───── MATERIAL PROVIDED ─────

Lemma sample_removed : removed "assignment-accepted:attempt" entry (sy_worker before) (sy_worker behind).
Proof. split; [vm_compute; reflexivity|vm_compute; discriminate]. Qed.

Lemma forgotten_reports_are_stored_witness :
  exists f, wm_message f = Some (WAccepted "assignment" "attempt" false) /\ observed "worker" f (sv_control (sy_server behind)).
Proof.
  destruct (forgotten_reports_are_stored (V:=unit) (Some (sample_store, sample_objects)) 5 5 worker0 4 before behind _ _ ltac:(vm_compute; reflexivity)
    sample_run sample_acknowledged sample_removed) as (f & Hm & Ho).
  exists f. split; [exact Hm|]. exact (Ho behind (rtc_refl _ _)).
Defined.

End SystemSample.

─────
───── MATERIAL PROVIDED ─────

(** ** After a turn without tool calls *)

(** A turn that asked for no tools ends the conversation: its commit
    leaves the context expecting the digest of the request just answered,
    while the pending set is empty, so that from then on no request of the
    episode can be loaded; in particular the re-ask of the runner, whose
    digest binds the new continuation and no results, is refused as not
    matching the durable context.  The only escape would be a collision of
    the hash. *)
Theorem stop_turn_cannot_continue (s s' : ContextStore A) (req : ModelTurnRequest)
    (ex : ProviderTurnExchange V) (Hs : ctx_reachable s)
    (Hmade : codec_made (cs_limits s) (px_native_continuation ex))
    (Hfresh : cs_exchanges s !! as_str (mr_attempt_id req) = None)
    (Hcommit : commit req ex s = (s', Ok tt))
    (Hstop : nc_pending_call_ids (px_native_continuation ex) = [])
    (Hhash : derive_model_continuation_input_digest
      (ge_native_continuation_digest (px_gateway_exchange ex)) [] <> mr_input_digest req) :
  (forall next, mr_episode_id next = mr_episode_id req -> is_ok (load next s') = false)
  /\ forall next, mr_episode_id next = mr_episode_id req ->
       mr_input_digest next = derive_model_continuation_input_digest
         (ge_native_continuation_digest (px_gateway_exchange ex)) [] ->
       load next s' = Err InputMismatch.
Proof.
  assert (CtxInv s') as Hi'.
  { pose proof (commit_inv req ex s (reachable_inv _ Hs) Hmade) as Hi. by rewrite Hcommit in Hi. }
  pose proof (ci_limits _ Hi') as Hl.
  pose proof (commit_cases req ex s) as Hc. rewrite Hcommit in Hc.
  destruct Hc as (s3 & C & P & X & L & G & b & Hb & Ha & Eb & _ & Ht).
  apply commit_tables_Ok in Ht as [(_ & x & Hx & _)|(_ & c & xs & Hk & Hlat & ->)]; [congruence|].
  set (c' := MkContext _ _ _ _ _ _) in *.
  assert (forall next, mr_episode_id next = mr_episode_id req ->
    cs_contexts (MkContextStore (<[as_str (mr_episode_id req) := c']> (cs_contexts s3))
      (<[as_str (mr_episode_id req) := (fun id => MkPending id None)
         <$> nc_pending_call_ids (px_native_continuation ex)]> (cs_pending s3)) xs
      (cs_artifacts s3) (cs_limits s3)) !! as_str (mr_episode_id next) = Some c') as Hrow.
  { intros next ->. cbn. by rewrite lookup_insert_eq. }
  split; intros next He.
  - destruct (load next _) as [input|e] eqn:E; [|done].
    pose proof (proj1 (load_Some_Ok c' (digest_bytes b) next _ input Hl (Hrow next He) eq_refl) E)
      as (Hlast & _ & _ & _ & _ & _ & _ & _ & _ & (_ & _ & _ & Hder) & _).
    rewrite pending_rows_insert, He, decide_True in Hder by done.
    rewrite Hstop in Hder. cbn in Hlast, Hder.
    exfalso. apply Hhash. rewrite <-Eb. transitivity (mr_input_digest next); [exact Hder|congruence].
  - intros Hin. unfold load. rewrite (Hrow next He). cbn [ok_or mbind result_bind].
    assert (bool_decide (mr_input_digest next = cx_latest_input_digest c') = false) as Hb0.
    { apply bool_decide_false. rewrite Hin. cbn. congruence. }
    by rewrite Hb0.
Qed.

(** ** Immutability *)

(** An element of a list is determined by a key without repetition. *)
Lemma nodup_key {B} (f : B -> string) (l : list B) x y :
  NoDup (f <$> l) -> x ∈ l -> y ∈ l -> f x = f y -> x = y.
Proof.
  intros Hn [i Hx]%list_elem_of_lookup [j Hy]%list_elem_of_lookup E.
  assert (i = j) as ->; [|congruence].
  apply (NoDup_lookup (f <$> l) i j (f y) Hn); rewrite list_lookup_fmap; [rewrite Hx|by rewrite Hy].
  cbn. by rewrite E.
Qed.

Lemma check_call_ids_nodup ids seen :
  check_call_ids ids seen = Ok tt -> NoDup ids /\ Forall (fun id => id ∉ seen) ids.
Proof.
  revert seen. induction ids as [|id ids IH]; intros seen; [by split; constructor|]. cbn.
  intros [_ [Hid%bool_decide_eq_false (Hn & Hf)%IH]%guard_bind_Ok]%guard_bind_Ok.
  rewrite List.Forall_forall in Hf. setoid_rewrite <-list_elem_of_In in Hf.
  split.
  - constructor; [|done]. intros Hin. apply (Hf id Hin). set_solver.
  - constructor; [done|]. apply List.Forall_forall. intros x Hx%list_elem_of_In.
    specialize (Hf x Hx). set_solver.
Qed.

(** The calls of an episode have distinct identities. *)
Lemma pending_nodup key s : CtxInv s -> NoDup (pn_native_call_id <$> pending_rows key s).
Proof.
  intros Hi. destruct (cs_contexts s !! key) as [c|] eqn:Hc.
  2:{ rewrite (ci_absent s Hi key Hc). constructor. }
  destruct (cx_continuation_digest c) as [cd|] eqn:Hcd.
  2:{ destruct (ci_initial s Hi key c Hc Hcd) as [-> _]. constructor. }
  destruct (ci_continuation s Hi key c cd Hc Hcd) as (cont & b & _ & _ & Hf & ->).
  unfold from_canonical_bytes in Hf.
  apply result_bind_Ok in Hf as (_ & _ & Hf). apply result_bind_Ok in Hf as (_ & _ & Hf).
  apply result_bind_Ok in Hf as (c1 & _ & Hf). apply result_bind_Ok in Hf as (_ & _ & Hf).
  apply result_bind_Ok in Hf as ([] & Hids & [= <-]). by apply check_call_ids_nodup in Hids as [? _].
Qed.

─────
───── MATERIAL PROVIDED ─────

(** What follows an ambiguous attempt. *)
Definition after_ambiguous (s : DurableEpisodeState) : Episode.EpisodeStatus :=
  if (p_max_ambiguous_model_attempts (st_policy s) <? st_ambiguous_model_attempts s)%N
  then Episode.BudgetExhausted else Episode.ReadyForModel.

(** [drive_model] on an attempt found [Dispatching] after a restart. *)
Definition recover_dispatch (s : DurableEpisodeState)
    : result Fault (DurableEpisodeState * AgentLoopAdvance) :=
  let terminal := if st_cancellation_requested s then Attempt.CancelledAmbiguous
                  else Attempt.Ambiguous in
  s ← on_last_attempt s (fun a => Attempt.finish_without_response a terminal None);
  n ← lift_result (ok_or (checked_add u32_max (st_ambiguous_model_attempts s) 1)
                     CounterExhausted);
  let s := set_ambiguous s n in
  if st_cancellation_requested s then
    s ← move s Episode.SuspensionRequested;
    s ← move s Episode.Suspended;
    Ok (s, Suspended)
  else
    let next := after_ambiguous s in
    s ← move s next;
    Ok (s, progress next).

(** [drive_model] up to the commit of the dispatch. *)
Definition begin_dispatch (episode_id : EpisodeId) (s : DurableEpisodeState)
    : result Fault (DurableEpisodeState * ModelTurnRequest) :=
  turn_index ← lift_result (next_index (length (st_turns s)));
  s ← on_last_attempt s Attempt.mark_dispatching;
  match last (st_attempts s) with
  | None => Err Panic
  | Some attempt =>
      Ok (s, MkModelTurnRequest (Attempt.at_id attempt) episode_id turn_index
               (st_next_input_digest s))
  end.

─────

Would you please repeat exactly the lines above, starting at the line with "mr_input_digest next = derive_model_continuation_input_digest" and stopping at the line with "- destruct (load", both included?

__OUTPUT OF THE TASK__:
       mr_input_digest next = derive_model_continuation_input_digest
         (ge_native_continuation_digest (px_gateway_exchange ex)) [] ->
       load next s' = Err InputMismatch.
Proof.
  assert (CtxInv s') as Hi'.
  { pose proof (commit_inv req ex s (reachable_inv _ Hs) Hmade) as Hi. by rewrite Hcommit in Hi. }
  pose proof (ci_limits _ Hi') as Hl.
  pose proof (commit_cases req ex s) as Hc. rewrite Hcommit in Hc.
  destruct Hc as (s3 & C & P & X & L & G & b & Hb & Ha & Eb & _ & Ht).
  apply commit_tables_Ok in Ht as [(_ & x & Hx & _)|(_ & c & xs & Hk & Hlat & ->)]; [congruence|].
  set (c' := MkContext _ _ _ _ _ _) in *.
  assert (forall next, mr_episode_id next = mr_episode_id req ->
    cs_contexts (MkContextStore (<[as_str (mr_episode_id req) := c']> (cs_contexts s3))
      (<[as_str (mr_episode_id req) := (fun id => MkPending id None)
         <$> nc_pending_call_ids (px_native_continuation ex)]> (cs_pending s3)) xs
      (cs_artifacts s3) (cs_limits s3)) !! as_str (mr_episode_id next) = Some c') as Hrow.
  { intros next ->. cbn. by rewrite lookup_insert_eq. }
  split; intros next He.
  - destruct (load next _) as [input|e] eqn:E; [|done].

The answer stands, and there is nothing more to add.